NRR-Phi: Text-to-State Mapping for Ambiguity Preservation in LLM Inference

from arxiv, 25 pages, 5 figures, 7 tables. Replacement synced to repository snapshot v38. Added a direct series-hub link in the abstract for cross-paper navigation: https://github.com/kei-saito-research/nrr-series-hub . Series numbering policy: paper3 is intentionally skipped and never reused

Large language models exhibit a systematic tendency toward early semantic commitment: given ambiguous input, they collapse multiple valid interpretations into a single response before sufficient context is available. This premature collapse discards information that may prove essential as dialogue evolves. We present a formal framework for text-to-state mapping (phi: T -> S) that transforms natural language into a non-collapsing state space where multiple interpretations coexist. The mapping decomposes into three stages: conflict detection, interpretation extraction, and state construction. We instantiate phi with a hybrid extraction pipeline that combines rule-based segmentation for explicit conflict markers (adversative conjunctions, hedging expressions) with LLM-based enumeration of implicit ambiguity (epistemic, lexical, structural). On a test set of 68 ambiguous sentences, the resulting states preserve interpretive multiplicity: using hybrid extraction, we obtain mean state entropy H = 1.087 bits across ambiguity categories, compared to H = 0 for collapse-based baselines that commit to a single interpretation. We additionally instantiate the rule-based conflict detector for Japanese markers (kedo, kamoshirenai, etc.) to illustrate cross-lingual portability of the conflict detection stage. This framework extends Non-Resolution Reasoning (NRR) by providing the missing algorithmic bridge between text and the NRR state space, enabling architectural collapse deferment in LLM inference. Design principles for state-to-state transformations are detailed in the Appendix, with empirical validation on 580 test cases (180 single states, 200 contradictory pairs, 200 temporal pairs), demonstrating 0% collapse for principle-satisfying operators versus up to 17.8% for violating operators.

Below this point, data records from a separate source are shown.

(** * The boundary-penalty transform of the COCO benchmark framework

    A shallow embedding of [src/penalize_uninteresting_values.c] and the
    properties its specification states about it.

    - A C [double] is an IEEE 754 binary64 number: the Standard Library's
      [spec_float] at precision 53 and maximal exponent 1024, with its
      round-to-nearest-even operations [SFadd], [SFsub], [SFmul] and the
      comparison [SFltb].  (The embedding assumes that every expression is
      evaluated in binary64, with neither extended precision nor fused
      multiply-add, and that assertions are compiled in.)
    - The vectors [x] and [y] are pointers into a heap of doubles, so that
      the in-place update of [y] and a possible overlap of the two buffers
      are visible.
    - A call either returns, stops at a failed [assert], or goes wrong
      (an access outside what is allocated). *)

From Stdlib Require Import ZArith Lia Bool List.
From Stdlib Require Import Floats.SpecFloat.
From stdpp Require Import base option list gmap.

Local Open Scope Z_scope.

(** ** Doubles *)

Module Double.

Definition prec : Z := 53.
Definition emax : Z := 1024.

Definition double : Type := spec_float.

(** A [spec_float] is a double when its mantissa and exponent are the
    canonical ones of binary64. *)
Definition is_double (a : double) : Prop := valid_binary prec emax a = true.

Definition add : double -> double -> double := SFadd prec emax.
Definition sub : double -> double -> double := SFsub prec emax.
Definition mul : double -> double -> double := SFmul prec emax.

(** The C comparisons [a < b], [a > b], [a <= b] and [a == b]. *)
Definition lt (a b : double) : bool := SFltb a b.
Definition gt (a b : double) : bool := SFltb b a.
Definition le (a b : double) : bool := SFleb a b.
Definition eqb (a b : double) : bool := SFeqb a b.

(** The literal [0.0], and the double nearest to an integer. *)
Definition zero : double := S754_zero false.
Definition of_Z (z : Z) : double := binary_normalize prec emax z 0 false.

Definition one : double := of_Z 1.
Definition infinity : double := S754_infinity false.

Definition is_finite (a : double) : bool :=
  match a with
  | S754_zero _ | S754_finite _ _ _ => true
  | S754_infinity _ | S754_nan => false
  end.
Lemma print_continuous_loop_from_start (fuel : nat) (out : ostream) :
  (length continuousKeys <= fuel)%nat ->
  print_continuous_loop formatter continuousKeys discreteKeys fuel 0 out
  = (out ++ rendered_continuous formatter discreteKeys continuousKeys)%string.
Proof.
  intros Hfuel.
  exact (print_continuous_loop_run continuousKeys [] fuel out eq_refl Hfuel).
Qed.

Lemma print_discrete_loop_from_start (fuel : nat) (out : ostream) :
  (length discreteKeys <= fuel)%nat ->
  print_discrete_loop formatter discreteKeys fuel 0 out
  = (out ++ rendered_discrete formatter discreteKeys)%string.
Proof.
  intros Hfuel.
  exact (print_discrete_loop_run discreteKeys [] fuel out eq_refl Hfuel).
Qed.

(** More fuel than keys changes nothing: the loops stop at the guard. *)
Lemma print_continuous_loop_fuel (fuel : nat) (out : ostream) :
  (length continuousKeys <= fuel)%nat ->
  print_continuous_loop formatter continuousKeys discreteKeys fuel 0 out
  = print_continuous_loop formatter continuousKeys discreteKeys
      (length continuousKeys) 0 out.
Proof.
  intros Hfuel.
  rewrite (print_continuous_loop_from_start fuel out Hfuel).
  now rewrite (print_continuous_loop_from_start _ out (le_n _)).
Qed.

Lemma print_discrete_loop_fuel (fuel : nat) (out : ostream) :
  (length discreteKeys <= fuel)%nat ->
  print_discrete_loop formatter discreteKeys fuel 0 out
  = print_discrete_loop formatter discreteKeys (length discreteKeys) 0 out.
Proof.
  intros Hfuel.
  rewrite (print_discrete_loop_from_start fuel out Hfuel).
  now rewrite (print_discrete_loop_from_start _ out (le_n _)).
Qed.

End PrintLoops.

(** C8 (amended): [print] appends to the stream, in this order: the title
    [s] and a newline when [s] is not empty; the category label followed by
    one space; an opening bracket; the continuous keys separated by single
    spaces; a semicolon and a space when there are both continuous and
    discrete keys; the discrete keys separated by single spaces; a closing
    bracket.  Every key goes through the formatter handed in. *)
Theorem print_exact_format (f : HybridFactor) (s : string)
    (formatter : KeyFormatter) (cout : ostream) :
  size (continuousKeys_ f) < size_t_modulus ->
  size (discreteKeys_ f) < size_t_modulus ->
  print f s formatter cout = (cout ++ print_format f s formatter)%string.
Proof.
  intros Hc Hd. unfold print, print_format.
  rewrite print_discrete_loop_from_start by (assumption || apply le_n).
  rewrite print_continuous_loop_from_start by (assumption || apply le_n).
  rewrite rendered_continuous_concat, rendered_discrete_concat.
  unfold put.
  destruct (continuousKeys_ f) as [|c cs]; cbn [nonempty andb];
    now rewrite !append_assoc.
Qed.

Lemma print_exact_format_witness :
  (print printing_test_node "" DefaultKeyFormatter ""
   = "" ++ print_format printing_test_node "" DefaultKeyFormatter)%string.
Proof.
  apply (print_exact_format printing_test_node ""%string DefaultKeyFormatter ""%string);
    vm_compute; reflexivity.
Defined.

Example print_test_output :
  (print printing_test_node "" DefaultKeyFormatter "" = "Hybrid [x1 x2; 1]")%string.
Proof. vm_compute. reflexivity. Qed.

(** C8 (as stated, refuted): on the node of the printing test the text
    written is not the bare label, bracket, keys, [;], keys, bracket. *)
Lemma print_differs_from_described :
  (print printing_test_node "" DefaultKeyFormatter "" = "Hybrid [x1 x2; 1]")%string /\
  print_as_described printing_test_node DefaultKeyFormatter = "Hybrid[x1 x2;1]"%string /\
  (print printing_test_node "" DefaultKeyFormatter "")%string
  <> print_as_described printing_test_node DefaultKeyFormatter.
Proof.
  split; [vm_compute; reflexivity|].
  split; [vm_compute; reflexivity|].
  vm_compute. discriminate.
Qed.

(** A node with discrete keys only: no semicolon is written although
    discrete keys follow the bracket. *)
Example print_discrete_only :
  (print (HybridFactor_discrete [(M 0, 2%nat); (M 1, 3%nat)]) "" DefaultKeyFormatter ""
   = "Discrete [m0 m1]")%string.
Proof. vm_compute. reflexivity. Qed.

(** A non-empty title comes first, on a line of its own. *)
Example print_with_title :
  (print (HybridFactor_keys [X 0]) "factor" DefaultKeyFormatter ""
   = "factor" ++ newline ++ "Continuous [x0]")%string.
Proof. vm_compute. reflexivity. Qed.

(** * Decision trees *)

Section Mapi.

Context {A B : Type}.

Lemma nth_error_mapi_from (f : nat -> A -> B) (l : list A) (s i : nat) :
nth_error (mapi_from f s l) i = option_map (f (s + i)%nat) (nth_error l i).
Proof.
revert s i; induction l as [|x l IH]; intros s i.
- destruct i; reflexivity.
- destruct i as [|i]; simpl.
  + now rewrite Nat.add_0_r.
  + rewrite IH. now rewrite Nat.add_succ_r.
Qed.

Lemma nth_error_mapi (f : nat -> A -> B) (l : list A) (i : nat) :
nth_error (mapi f l) i = option_map (f i) (nth_error l i).
Proof. unfold mapi. now rewrite nth_error_mapi_from. Qed.

Lemma length_mapi_from (f : nat -> A -> B) (l : list A) (s : nat) :
length (mapi_from f s l) = length l.
Proof. revert s; induction l as [|x l IH]; intros s; simpl; [|rewrite IH]; reflexivity. Qed.

Lemma length_mapi (f : nat -> A -> B) (l : list A) :
length (mapi f l) = length l.
Proof. apply length_mapi_from. Qed.

Lemma In_mapi (f : nat -> A -> B) (l : list A) (y : B) :
In y (mapi f l) <-> exists i x, nth_error l i = Some x /\ y = f i x.
Proof.
split.
- intros Hin. apply In_nth_error in Hin. destruct Hin as [i Hi].
  rewrite nth_error_mapi in Hi.
  destruct (nth_error l i) as [x|] eqn:E; [|discriminate].
  exists i, x. split; [assumption|]. simpl in Hi. congruence.
- intros (i & x & Hi & ->).
  apply (nth_error_In _ i). rewrite nth_error_mapi, Hi. reflexivity.
Qed.

End Mapi.

Section TreeEquations.

Context {V : Type}.

Lemma valueAt_Choice (k : Key) (bs : list (DecisionTree V)) (a : Assignment) :
valueAt (Choice k bs) a =
match lookup k a with
| None => Throws MissingKey
| Some i =>
    match nth_error bs i with
    | Some b => valueAt b a
    | None => Throws MissingKey
    end
end.
Proof.
simpl. destruct (lookup k a) as [i|]; [|reflexivity].
revert i; induction bs as [|b bs IH]; intros i.
- destruct i; reflexivity.
- destruct i as [|i]; [reflexivity|]. apply IH.
Qed.

Lemma choose_Choice (k : Key) (i : nat) (k' : Key) (bs : list (DecisionTree V)) :
choose k i (Choice k' bs) =
if (k =? k')%N then
  match nth_error bs i with
  | Some b => choose k i b
  | None => Choice k' []
  end
else Choice k' (map (choose k i) bs).
Proof.
simpl. destruct (k =? k')%N; [|reflexivity].
match goal with
| |- ?pick bs i = _ =>
    enough (H : forall j, pick bs j =
                          match nth_error bs j with
                          | Some b => choose k i b
                          | None => Choice k' []
                          end) by apply H
end.
induction bs as [|b bs IH]; intros j.
- destruct j; reflexivity.
- destruct j as [|j]; [reflexivity|]. apply IH.
Qed.

Lemma well_formed_Choice (card : Key -> nat) (k : Key) (bs : list (DecisionTree V)) :
well_formed card (Choice k bs) <->
length bs = card k /\ (0 < card k)%nat /\ Forall (well_formed card) bs.
Proof.
simpl.
assert (H : forall l : list (DecisionTree V),
           (fix all (bs : list (DecisionTree V)) : Prop :=
              match bs with
              | [] => True
              | b :: bs' => well_formed card b /\ all bs'
              end) l <-> Forall (well_formed card) l).
{ induction l as [|b l IH]; split; intros H.
  - constructor.
  - exact I.
  - destruct H as [Hb Hl]. constructor; [exact Hb | now apply IH].
  - inversion H; subst. split; [assumption | now apply IH]. }
rewrite H. reflexivity.
Qed.
Definition results_series : gmap string value :=
  let series : gmap string value := ∅ in
  let series :=
    <["uci_race" := VBool (bool_decide (self_cat ∈ uci_categories))]>
      series in
  let series :=
    <["championship" :=
        VBool (bool_decide (self_cat ∈ championships_categories))]>
      series in
  let series :=
    <["u23" := VBool (bool_decide (self_cat ∈ U23_categories))]> series in
  let series :=
    <["cx" := VBool (PyStr.startswith self_name "CX -")]> series in
  let series :=
    <["juniors" := VBool (PyStr.startswith self_cat "J")]> series in
  let series :=
    <["one_day" := VBool (bool_decide (self_cat ∈ one_day_categories))]>
      series in
  let series := <["jersey_colour" := jersey_colour]> series in
  let series := <["profile" := opt_str profile]> series in
  let series := <["ttt" := ttt]> series in
  let series := <["itt" := itt]> series in
  let series := <["tt" := tt]> series in
  let series :=
    <["mtf" := if_profile (λ p, PyStr.endswith p " MTF")]> series in
  let series :=
    <["mountain" := if_profile (PyStr.contains "Mountain")]> series in
  let series :=
    <["hilly" := if_profile (PyStr.contains "Hilly")]> series in
  let series := <["flat" := if_profile (PyStr.contains "Flat")]> series in
  <["cobbled" := if_profile (PyStr.contains "Cobbles")]> series.
(** The loop over the sources: the first archive that fails to load, or
    whose conversations cannot all be gone through, aborts the import. *)
Fixpoint importSources (mode : ImportMode) (sources : list Source)
    (state : ServerState) : option (ImportError + ServerState) :=
  match sources with
  | [] => Some (inr state)
  | source :: rest =>
      match loadSource source with
      | inl error => Some (inl error)
      | inr archive =>
          match foldOption (serverConvert mode archive)
                  (ad_conversations archive)
                  (logged state (ad_warnings archive)) with
          | None => None
          | Some state' =>
              match ad_ending archive with
              | Some error => Some (inl error)
              | None => importSources mode rest state'
              end
          end
      end
  end.

(** The state [importDatasets] starts from: in the modes upsert and clone
    the persisted payloads, numbered in the order they were loaded, and the
    persisted assets; nothing in the mode replace. *)
Definition initialState (mode : ImportMode)
    (existing : list (@Payload Details)) (existingAssets : JsMap.t Bytes)
    : ServerState :=
  match mode with
  | Replace =>
      {| ss_merged := []; ss_tracker := ∅; ss_assets := []; ss_order := 0;
         ss_log := [] |}
  | _ =>
      let loaded :=
        fold_left
          (fun acc (payload : @Payload Details) =>
             (JsMap.set (fst acc) (payloadId payload)
                (withImportOrder payload (snd acc)), snd acc + 1))
          existing ([], 0) in
      {| ss_merged := fst loaded;
         ss_tracker :=
           match mode with
           | CloneMode => Clone.buildCloneTracker (JsMap.keys (fst loaded))
           | _ => ∅
           end;
         ss_assets :=
           fold_left
             (fun m (kv : string * Bytes) =>
                if JsMap.has m (fst kv) then m else JsMap.set m (fst kv) (snd kv))
             existingAssets [];
         ss_order := snd loaded;
         ss_log := [] |}
  end.

(** [importDatasets], from the sources found and the dataset loaded, up to
    the call of [writeDataset]: the payloads and assets to write, or the
    error thrown.  Outer [None]: a loop of [ensureClonePayloadId] that is
    still running when its fuel is spent. *)
Definition importDatasets (mode : ImportMode)
    (existing : list (@Payload Details)) (existingAssets : JsMap.t Bytes)
    (sources : list Source) : option (ImportError + ServerState) :=
  match sources with
  | [] => Some (inl NoExportsFound)
  | _ => importSources mode sources (initialState mode existing existingAssets)
  end.

(** *** The dataset directory *)

(** What [writeDataset] leaves of the conversations: [conversations.json],
    one [conversation.json] per id that passes [isSafeConversationId], and
    the search index, whose [linesByConversation] and [grams] are object
    literals filled by assignment.  A conversation file is kept under the id
    that names its directory. *)
Record Disk := {
  d_summaries : list Merge.ConversationSummary;
  d_conversations : JsMap.t (@Graph.Conversation Details);
  d_lines : JsMap.t (list SearchLine);
  d_grams : JsMap.t (list string);
}.

Definition addToSet (members : list string) (x : string) : list string :=
  if existsb (String.eqb x) members then members else members ++ [x].

(** The gram index of [buildSearchBundle], a [Map]: gram to the ids that
    hold it. *)
Definition gramIndexOf (payloads : list (@Payload Details))
    : JsMap.t (list string) :=
  fold_left
    (fun index (payload : @Payload Details) =>
       fold_left
         (fun index gram =>
            JsMap.set index gram
              (addToSet (match JsMap.get index gram with
                         | Some ids => ids
                         | None => []
                         end) (payloadId payload)))
         (p_grams payload) index)
    payloads [].

(** [gramIndex.forEach((ids, gram) => { grams[gram] = Array.from(ids) })]. *)
Definition gramsObject (index : JsMap.t (list string)) : JsMap.t (list string) :=
  fold_left
    (fun grams (entry : string * list string) =>
       JsObject.assign grams (fst entry) (snd entry))
    index [].

Definition writeDataset (merged : JsMap.t (@Payload Details)) : Disk :=
  let payloads := JsMap.values merged in
  {| d_summaries := map p_summary payloads;
     d_conversations :=
       fold_left
         (fun files (payload : @Payload Details) =>
            if isSafeConversationId (payloadId payload)
            then JsMap.set files (payloadId payload) (p_conversation payload)
            else files)
         payloads [];
     d_lines :=
       fold_left
         (fun lines (payload : @Payload Details) =>
            JsObject.assign lines (payloadId payload) (p_searchLines payload))
         payloads [];
     d_grams := gramsObject (gramIndexOf payloads) |}.

(** [buildGramMembership]: id to the grams it is listed under. *)
Definition gramMembership (grams : JsMap.t (list string))
    : JsMap.t (list string) :=
  fold_left
    (fun membership (entry : string * list string) =>
       fold_left
         (fun membership id =>
            JsMap.set membership id
              (addToSet (match JsMap.get membership id with
                         | Some gs => gs
                         | None => []
                         end) (fst entry)))
         (snd entry) membership)
    grams [].

(** The payload [loadExistingDataset] builds for a summary, its conversation
    and the search lines read for it. *)
Definition loadedPayload (membership : JsMap.t (list string))
    (summary : Merge.ConversationSummary)
    (conversation : @Graph.Conversation Details) (lines : list SearchLine)
    : @Payload Details :=
  {| p_summary := summary;
     p_conversation := conversation;
     p_searchLines := lines;
     p_grams :=
       match JsMap.get membership (Merge.cs_id summary) with
       | Some gs => gs
       | None => []
       end;
     p_assetKeys :=
       List.filter
         (fun key => negb (String.eqb key EmptyString))
         (Graph.dedupe
            (match Graph.conv_assetsMap conversation with
             | Some m => JsMap.values m
             | None => []
             end));
     p_mappingNodeCount :=
       Some (Merge.orZero (Merge.cs_mapping_node_count summary));
     p_importOrder := 0 |}.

翻译：大型语言模型表现出一种系统性的早期语义承诺倾向：面对歧义输入时，它们会在获得足够上下文之前，将多种有效解释坍缩为单一响应。这种过早的坍缩丢弃了在对话演进过程中可能至关重要的信息。我们提出了一个文本到状态映射（phi: T -> S）的形式化框架，该框架将自然语言转换到一个非坍缩的状态空间，使得多种解释能够共存。该映射分解为三个阶段：冲突检测、解释提取和状态构建。我们通过一个混合提取流水线实例化phi，该流水线结合了基于规则的显式冲突标记（转折连词、模糊表达）分割与基于LLM的隐式歧义（认知、词汇、结构）枚举。在一个包含68个歧义句子的测试集上，生成的状态保留了解释的多样性：使用混合提取，我们在各歧义类别上获得的平均状态熵H = 1.087比特，相比之下，基于坍缩并承诺单一解释的基线方法H = 0。我们还为日语标记（kedo、kamoshirenai等）实例化了基于规则的冲突检测器，以说明冲突检测阶段的跨语言可移植性。该框架通过提供文本与NRR状态空间之间缺失的算法桥梁，扩展了非消解推理，从而在LLM推理中实现了架构层面的坍缩延迟。状态到状态转换的设计原则在附录中详述，并在580个测试用例（180个单状态、200个矛盾对、200个时序对）上进行了实证验证，结果表明满足原则的算子坍缩率为0%，而违反原则的算子坍缩率高达17.8%。